Vienna BioCenter PhD Awards 2022
Five students at the Vienna BioCenter were recognized for their outstanding doctoral research during this year’s Vienna BioCenter PhD Symposium. From molecular machines and chromatin biology to transcription, neuroscience, and developmental biology, the awardees’ work covered a broad spectrum of fields in the life sciences.
PhD students at the Vienna BioCenter form a tight-knit community and organize the Vienna BioCenter PhD Symposium every year, which gathers molecular life scientists from across the globe to share the latest developments in the field. During this event, several students receive awards for their excellent work.
The best PhD theses from the program defended that year are recognized with the Vienna BioCenter PhD Awards.

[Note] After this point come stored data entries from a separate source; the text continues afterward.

(** * AWS-Chatbot: the message-routing and conversation-context pipeline

    A shallow embedding of [src/app.py]: the knowledge base, the
    conversation manager, the practice-question generator, the chatbot's
    detector and message processor, and the HTTP views that wrap them.

    Conventions of the embedding
    - a Python [str] is a [string] (its UTF-8 bytes); [Optional[str]] is
      [option string], with [None] for Python's [None];
    - [str.lower], [str.upper] and [str.title] are Unicode-aware in Python;
      with [str.strip] they are the methods of the class [CaseOps].  Theorems that hold for
      every text are stated for every instance; the scenarios on concrete
      ASCII messages run with the instance [ascii_case], which agrees with
      Python on ASCII text;
    - a Python exception is a value of [PyExn], and a call that may raise
      returns [Exc A];
    - dictionaries keyed by session id or cache key are [gmap string _];
      dictionaries with a fixed literal set of keys are records; tables whose
      iteration order matters are association lists;
    - everything the process reads from outside (the generation service, the
      clock, the random generator, the JSON codec) is a field of [World]. *)

From Stdlib Require Import Ascii DecimalString.
From Stdlib Require String.
From stdpp Require Import gmap strings list fin_maps.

Five students received the award this year.
Jiri Wald, from the lab of Thomas Marlovits, formerly at the IMP and IMBA, worked to reveal the architecture, functional cycle, and the mechanism of a molecular motor that interacts with DNA. In his thesis, he showed how the RuvAB branch migration complex, a grouping of proteins, converts chemical energy into mechanical work to allow the recombination and repair of DNA.
"I came to the Vienna BioCenter upon the recommendation of Professor Peter Sebo from the Czech Academy of Sciences, whom I met in Prag at a conference. He told me the Vienna BioCenter PhD program was excellent, but very competitive. I'm glad I listened to his advice and gave it a shot," Jiri Wald says.
The fundamental discoveries were published in the journal Nature this August. After eight years of doctoral research – which included his wedding and the birth of his twins –
Jiri Wald is now a postdoc at the University Medical Centre Hamburg-Eppendorf in Germany.
"My project has changed quite a bit from the initial plan, in a unexpected direction of a AAA+ ATPase field. In retrospect, I am happy it took this direction. I learned so much!" he says.
Jessica Stock, recent PhD graduate from the lab of Andrea Pauli at the IMP, investigated the early development of zebrafish embryos. She described a novel mechanism that explains how a single receptor can both generate and sense the concentration gradient of a molecular signal to steer cell migration during gastrulation.
"The beauty about self-generated gradients is that they are much simpler, more robust and adjustable to different biological environments than traditional chemokine gradients are," she explains.
She and her co-authors recently published their results in Science Advances. Jessica was also the recipient of the Christine Beattie Award in 2021 for her exceptional work in zebrafish biology. Jessica will soon begin her postdoc at the Marine Biological Laboratory in Woods Hole in the United States, where she will switch model organisms to work with cephalopods.